RIMINI. «Avremo un figlio clandestino, ma sempre figlio è, non lo mandiamo certo fuori di casa». Mario Galasso è il direttore della Caritas e gli effetti del “Decreto Sicurezza” li vive al “lavoro” e li tocca con mano anche in famiglia.

Da tempo ha accolto Mamadou Diouf, un giovane senegalese giunto in Italia a bordo di un gommone e rischiando la vita. Oggi ha un’occupazione e studia, lo attende l’esame di maturità, ma per avere il permesso di lavoro serve il passaporto. Dovrebbe andare in Senegal, ma se torna, addio Italia, il lasciapassare per motivi umanitari è stato cancellato.

 

Il viaggio della speranza

Mamadou è arrivato in Italia a 19 anni, ne compie 23 fra pochi giorni: il 10 dicembre. Viene dal Senegal e quando decide di partire, attraversa Mali, Burkina Faso e Niger. Dopo quattro mesi trascorsi a Tripoli riesce a imbarcarsi per l’Italia. Sbarca in Sicilia. Poi Bologna, Torre Pedrera e Miramare. «Trentacinque di quei ragazzi – ricorda Galasso – sono stati i primi richiedenti asilo, accolti dalla cooperativa Cad, della quale ero coordinatore prima della Caritas. Durante quel viaggio Mamadou ha rischiato di morire. Erano in 107 su un gommone che si stava lentamente sgonfiando. Così per salvarsi si sono spogliati gettando i vestiti in mare, fino a rimanere in mutande: una nave italiana li ha salvati proprio quando erano allo stremo delle forze, fosse arrivata qualche istante dopo non ce l’avrebbero fatta».

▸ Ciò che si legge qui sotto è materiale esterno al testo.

(* ===== verification/ChatPipeline.v ===== *)
(** * Anthropic streams as Chat Completions streams
      ([service/gateway_forward_as_chat_completions.go])

    The gateway serves a Chat Completions client from an Anthropic account by two
    converters in a row: the events of the upstream become Responses events, and
    those become chunks.  No text is lost, repeated or reordered on this way. *)

From S2P Require Import Prelude ApiTypes AnthropicStream ResponsesStream ChatTypes ChatStream ChatFacts.

(** What the chunks add to the text that was assembled. *)
Lemma assembled_text chunks m : as_text (foldl addChunk m chunks) = as_text m +:+ as_text (assemble chunks).
Proof.
  unfold assemble. revert m. induction chunks as [|c chunks IH]; intros m; [by rewrite str_app_nil|]. cbn [foldl].
  rewrite IH, (IH (addChunk nothing c)), <- str_app_assoc. f_equal. unfold addChunk. generalize (map cc_Delta (ck_Choices c)). clear. intros ds.
  revert m. induction ds as [|d ds IH] using rev_ind; intros m; [by rewrite str_app_nil|]. rewrite !foldl_app. cbn [foldl]. unfold addDelta at 1 3. cbn [as_text].
  by rewrite IH, str_app_assoc.
Qed.
Lemma finish_text st reason : as_text (assemble (finishChunks st reason)) = "".
Proof. unfold assemble. by rewrite (proj1 (finish_shows st nothing reason)). Qed.
Lemma chunk_text e st : as_text (assemble (ResponsesEventToChatChunks e st).1) = reply_text e.
Proof.
  unfold ResponsesEventToChatChunks, reply_text. cbv zeta.
  destruct (String.eqb_spec (rs_Type e) "response.created") as [->|_].
  { unfold resToChatHandleCreated. set (st1 := match rs_Response e with Some r => _ | None => st end). clearbody st1. by destruct (es_SentRole st1). }
  destruct (String.eqb (rs_Type e) "response.output_text.delta").
  { unfold resToChatHandleTextDelta. by destruct (String.eqb_spec (rs_Delta e) "") as [->|]. }
  destruct (String.eqb (rs_Type e) "response.output_item.added").
  { unfold resToChatHandleOutputItemAdded. destruct (rs_Item e) as [item|]; [|done]. by destruct (isToolItem item). }
  destruct (isArgsDelta (rs_Type e)).
  { unfold resToChatHandleFuncArgsDelta. destruct (String.eqb _ ""); [done|]. by destruct (_ !! _). }
  destruct (isReasoningDelta (rs_Type e)).
  { unfold resToChatHandleReasoningDelta. by destruct (String.eqb _ ""). }
  destruct (isTerminal (rs_Type e)); [|done]. destruct (completed_shape e st) as (st' & -> & _). apply finish_text.
Qed.
Lemma events_text evts st : as_text (assemble (convertEvents evts st).1) = replied_text evts.
Proof.
  revert st. induction evts as [|e evts IH]; intros st; [done|]. cbn [convertEvents replied_text].
  pose proof (chunk_text e st) as He. destruct (ResponsesEventToChatChunks e st) as [c1 st1]. specialize (IH st1).
  destruct (convertEvents evts st1) as [c2 st2]. cbn [fst] in *. unfold assemble in *. rewrite foldl_app, assembled_text. unfold assemble. by rewrite He, IH.
Qed.

(** C25: Whatever Anthropic stream is served to a Chat Completions client, the text
    the client assembles from the chunks is the concatenation of the text deltas
    of the upstream: nothing is lost, repeated or reordered in the two conversions. *)
Theorem anthropic_text_to_chat (rand12 : nat -> list Z) (evts : list AnthropicStreamEvent) (created : Z) id now includeUsage :
  as_text (assemble (chatStream id now includeUsage (convert rand12 evts (NewAnthropicEventToResponsesState created)).1)) = text_of evts.
Proof.
  rewrite <- (responses_text_preserved rand12 evts created). generalize (convert rand12 evts (NewAnthropicEventToResponsesState created)).1. intros es.
  unfold chatStream. pose proof (events_text es (newStream id now includeUsage)) as H. destruct (convertEvents es (newStream id now includeUsage)) as [c st].
  cbn [fst] in H. unfold assemble in *. rewrite foldl_app, assembled_text, H.
  assert (Hf : as_text (assemble (FinalizeResponsesChatStream st).1) = ""); [|by rewrite Hf, str_app_nil].
  unfold FinalizeResponsesChatStream. destruct (es_Finalized st); [done|]. apply finish_text.
Qed.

Oggi Mamadou è di fatto il terzo figlio della famiglia Galasso. «Ascoltavo gli appelli all’accoglienza del Papa e insieme a mia moglie e ai nostri due ragazzi, abbiamo deciso che almeno un giovane lo potevamo aiutare. Ed eccoci qua».

L’integrazione

Mamadou frequenta la scuola Alberghiera serale. «Lavora per lunghi periodi ed è quindi nelle condizioni di richiedere il permesso di lavoro, ma gli serve il passaporto e per averlo dovrebbe tornare in Senegal perché all’anagrafe del suo villaggio quando era piccolo è stato commesso un errore. Ma se parte poi non può più tornare, non ha i documenti e il permesso umanitario viene cancellato dal Decreto Sicurezza: gli è scaduto in agosto, ha presentato domanda, non gli è stato rinnovato e adesso non sarà più possibile, non esiste più».

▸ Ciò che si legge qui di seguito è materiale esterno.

(* ===== verification/ChatRequestFacts.v ===== *)
(** * From Chat Completions to Anthropic

    A Chat Completions request reaches an Anthropic account as a Responses request
    that is converted once more.  What its messages become on this way, and which
    requests are refused. *)

From S2P Require Import Prelude Json JsonText JsonCodec Float64 Account JsonValue ApiTypes ApiRequests RequestToResponses RequestToAnthropic ToolPairing RequestRoundTrip RequestFacts ChatTypes ChatStream ChatRequest.

(** ** Messages and their blocks *)

Definition userTexts (m : ChatMessage) : list string :=
  match UnmarshalString (cm_Content m) with
  | Some s => [s]
  | None => match UnmarshalChatParts (cm_Content m) with Some parts => map ch_Text (elems_of parts) | None => [] end
  end.
Definition callArgs (tc : ChatToolCall) : string := let args := cf_Arguments (tl_Function tc) in if String.eqb args "" then "{}" else args.
Definition callUse (tc : ChatToolCall) : AnthropicContentBlock := useBlock (tl_ID tc) (cf_Name (tl_Function tc)) (callArgs tc).
Definition outputOf (m : ChatMessage) : string :=
  match parseChatContent (cm_Content m) with Ok s => if String.eqb s "" then "(empty)" else s | Err _ => "" end.
(** The system texts of a message and its blocks, each group with its role. *)
Definition chatView (m : ChatMessage) : list string * list vmessage :=
  if String.eqb (cm_Role m) "system" then (userTexts m, [])
  else if String.eqb (cm_Role m) "assistant" then
    ([], (if String.eqb (assistantText m) "" then [] else [("assistant", [textBlock (assistantText m)])]) ++
         map (fun tc => ("assistant", [compactBlock (callUse tc)])) (cm_ToolCalls m))
  else if String.eqb (cm_Role m) "tool" then ([], [("user", [resultBlock (cm_ToolCallID m) (outputOf m)])])
  else ([], [("user", map textBlock (userTexts m))]).

Definition textPart (p : ChatContentPart) : Prop := ch_Type p = "text" /\ ch_Text p <> "" /\ utf8_valid (ch_Text p) = true.
Definition callOk (tc : ChatToolCall) : Prop :=
  keepsID (tl_ID tc) /\ utf8_valid (cf_Name (tl_Function tc)) = true /\ utf8_valid (cf_Arguments (tl_Function tc)) = true /\ rawOk (cf_Arguments (tl_Function tc)).
(** Messages of texts, tool calls with JSON arguments, and tool results. *)
Inductive plainChat (m : ChatMessage) : Prop :=
| chat_system s : cm_Role m = "system" -> UnmarshalString (cm_Content m) = Some s -> s <> "" -> plainChat m
| chat_user s : cm_Role m = "user" -> UnmarshalString (cm_Content m) = Some s -> s <> "" -> plainChat m
| chat_parts ps : cm_Role m = "user" -> UnmarshalString (cm_Content m) = None -> UnmarshalChatParts (cm_Content m) = Some (Some ps) ->
    Forall textPart ps -> ps <> [] -> plainChat m
| chat_assistant : cm_Role m = "assistant" -> utf8_valid (assistantText m) = true -> (assistantText m = "" \/ TrimSpace (assistantText m) <> "") ->
    Forall callOk (cm_ToolCalls m) -> (assistantText m <> "" \/ cm_ToolCalls m <> []) -> plainChat m
| chat_tool s : cm_Role m = "tool" -> keepsID (cm_ToolCallID m) -> UnmarshalString (cm_Content m) = Some s -> plainChat m.

(** The items of one message, and what they become. *)
Record chatTravels (m : ChatMessage) (items : list ResponsesInputItem) (L : list AnthropicMessage) : Prop := {
  ct_items : chatMessageToResponsesItems m = Ok items;
  ct_good : Forall itemGood items;
  ct_back : convertItems (map compactItem items) = Ok ((chatView m).1, L);
  ct_view : map view L = (chatView m).2;
  ct_some : items <> [] }.

Lemma squeeze_quote s : squeeze (json_quote s) = json_quote s /\ rawOk (json_quote s).
Proof. split; [exact (squeeze_print (JStr s) 0 eq_refl)|]. right. exact (print_ValidAt (JStr s) 2 eq_refl). Qed.
Lemma textBlock_compact s : compactBlock (textBlock s) = textBlock s.
Proof. done. Qed.
Lemma resultBlock_compact id s : compactBlock (resultBlock id s) = resultBlock id s.
Proof. unfold compactBlock, resultBlock. cbn -[squeeze MarshalString]. by rewrite (proj1 (squeeze_quote s) : squeeze (MarshalString s) = _). Qed.
(** The type of a message item does not matter. *)
Lemma role_item_converts role c : convertItem (role_item role c) = convertItem (message_item role c).
Proof. done. Qed.
Lemma role_item_good role c : utf8_valid role = true -> rawOk c -> itemGood (role_item role c).
Proof. intros Hr Hc. split; [|done]. by constructor. Qed.
Lemma role_item_compact role c : squeeze c = c -> compactItem (role_item role c) = role_item role c.
Proof. intros H. unfold compactItem, role_item. cbn -[squeeze]. by rewrite H. Qed.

Ecco, il rischio sollevato da molte associazioni umanitarie: profughi che senza permesso diventeranno invisibili. «Queste persone hanno investito tutto quello che avevano, le famiglie si sono indebitate, hanno rischiato la vita nella speranza di riuscire a vivere. Se anche non gli dai il permesso, non tornano a casa loro per morire di fame. In breve tempo saremo pieni di clandestini, troveranno lavoro al mercato nero e il Decreto Sicurezza creerà insicurezza. Già ora in Caritas si nota un aumento di persone straniere che vengono a chiedere aiuto».

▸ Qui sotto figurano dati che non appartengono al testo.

(** ** A batch of three items *)

Definition demoBatch (status : string) : BatchImageJob :=
  mkJob 1 "imgbatch_1" 1 (Some 7) (Some 3) BatchImageProviderGeminiAPI "imagen" "task" None status (Some "batches/1") None (Some "files/1")
    None None 3 0 0 0 fone (Some fone) None fone fone fone fhalf fhalf fhalf fhalf 1 "USD" None None (Some "hash") None None 0 0
    None None None None None None None 0 0 None None None None.
Definition pendingItem (id : string) (preview : option string) : BatchImageItem :=
  mkItem "imgbatch_1" id BatchImageItemStatusPending None preview None None None None 0 None None None.
Definition noBilling : db := mkDB ∅ ∅ ∅ (SubscriptionRepo.mkTable ∅ 1 ∅ 0) ∅ ∅ ∅ 0.
Definition demoStore : store :=
  mkStore noBilling {["imgbatch_1" := demoBatch BatchImageJobStatusIndexing]}
    {["imgbatch_1" := [pendingItem "b" (Some "a cat"); pendingItem "a" None; pendingItem "c" (Some "a dog")]]} ∅ 2.
Definition eol : string := String (byte 10) "".
(** One image, one safety refusal, and a line of another batch. *)
Definition demoOutput : providerOutput := mkOutput
  (qs ["{"; "key"; ":"; "b"; ","; "response"; ":{"; "candidates"; ":[{"; "content"; ":{"; "parts"; ":[{"; "inlineData";
       ":{"; "mimeType"; ":"; "image/png"; ","; "data"; ":"; "iVBO"; "}}]}}]}}"] +:+ eol +:+ eol +:+
   qs ["{"; "custom_id"; ":"; "c"; ","; "error"; ":{"; "code"; ":400,"; "message"; ":"; "blocked by SAFETY"; "}}"] +:+ eol +:+
   qs ["{"; "key"; ":"; "z"; "}"]) None.
Definition demoIndexed : result goerror BatchImageIndexResult * (store * list fault) :=
  Index (demoBatch BatchImageJobStatusIndexing) (Ok demoOutput) 5 (demoStore, []).
Lemma index_reconciles_witness :
  exists rows, items demoIndexed.2.1 !! "imgbatch_1" = Some rows /\ successes rows + failures rows = 3 /\
    map (fun row => (CustomID row, item_Status row, PromptPreview row, ErrorCode row)) rows =
    [("b", "success", Some "a cat", None); ("c", "failed", Some "a dog", Some "SAFETY_BLOCKED");
     ("a", "failed", None, Some "PROVIDER_RESULT_MISSING")].
Proof.
  destruct demoIndexed as [r [s' fs']] eqn:E. assert (Er : r = Ok (mkIndexResult 1 2 3)).
  { transitivity demoIndexed.1; [by rewrite E|]. clear. vm_compute. reflexivity. }
  subst r. destruct (index_reconciles (demoBatch BatchImageJobStatusIndexing) (demoBatch BatchImageJobStatusIndexing) _ demoOutput 5 demoStore
    (mkIndexResult 1 2 3) s' fs' eq_refl eq_refl eq_refl) as (rows & Hi & _ & _ & _ & _ & Hn & _); [done| |exact E|].
  - apply (bool_decide_unpack _). vm_compute. exact I.
  - exists rows. simpl snd. simpl fst. rewrite Hi. split; [apply lookup_insert_eq|]. split; [exact Hn|].
    assert (Ei : items demoIndexed.2.1 !! "imgbatch_1" = Some rows) by (rewrite E; simpl; rewrite Hi; apply lookup_insert_eq).
    clear - Ei. revert Ei. vm_compute. intros [= <-]. reflexivity.
Defined.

Galasso e la sua famiglia, però, non hanno intenzione di allontanare Mamadou. Neppure quando diventerà clandestino. «È una promessa dell’atletica. Chi lo segue dice che se continua con questa progressione, nel giro di un anno è in grado di stabilire i record senegalesi sui 5mila e 10mila metri. Frequenta il “Malatesta” e deve sostenere la maturità. Nel giro di quattro anni Mamadou è passato da un villaggio africano a Pirandello e Foscolo. Noi fuori casa non lo mandiamo».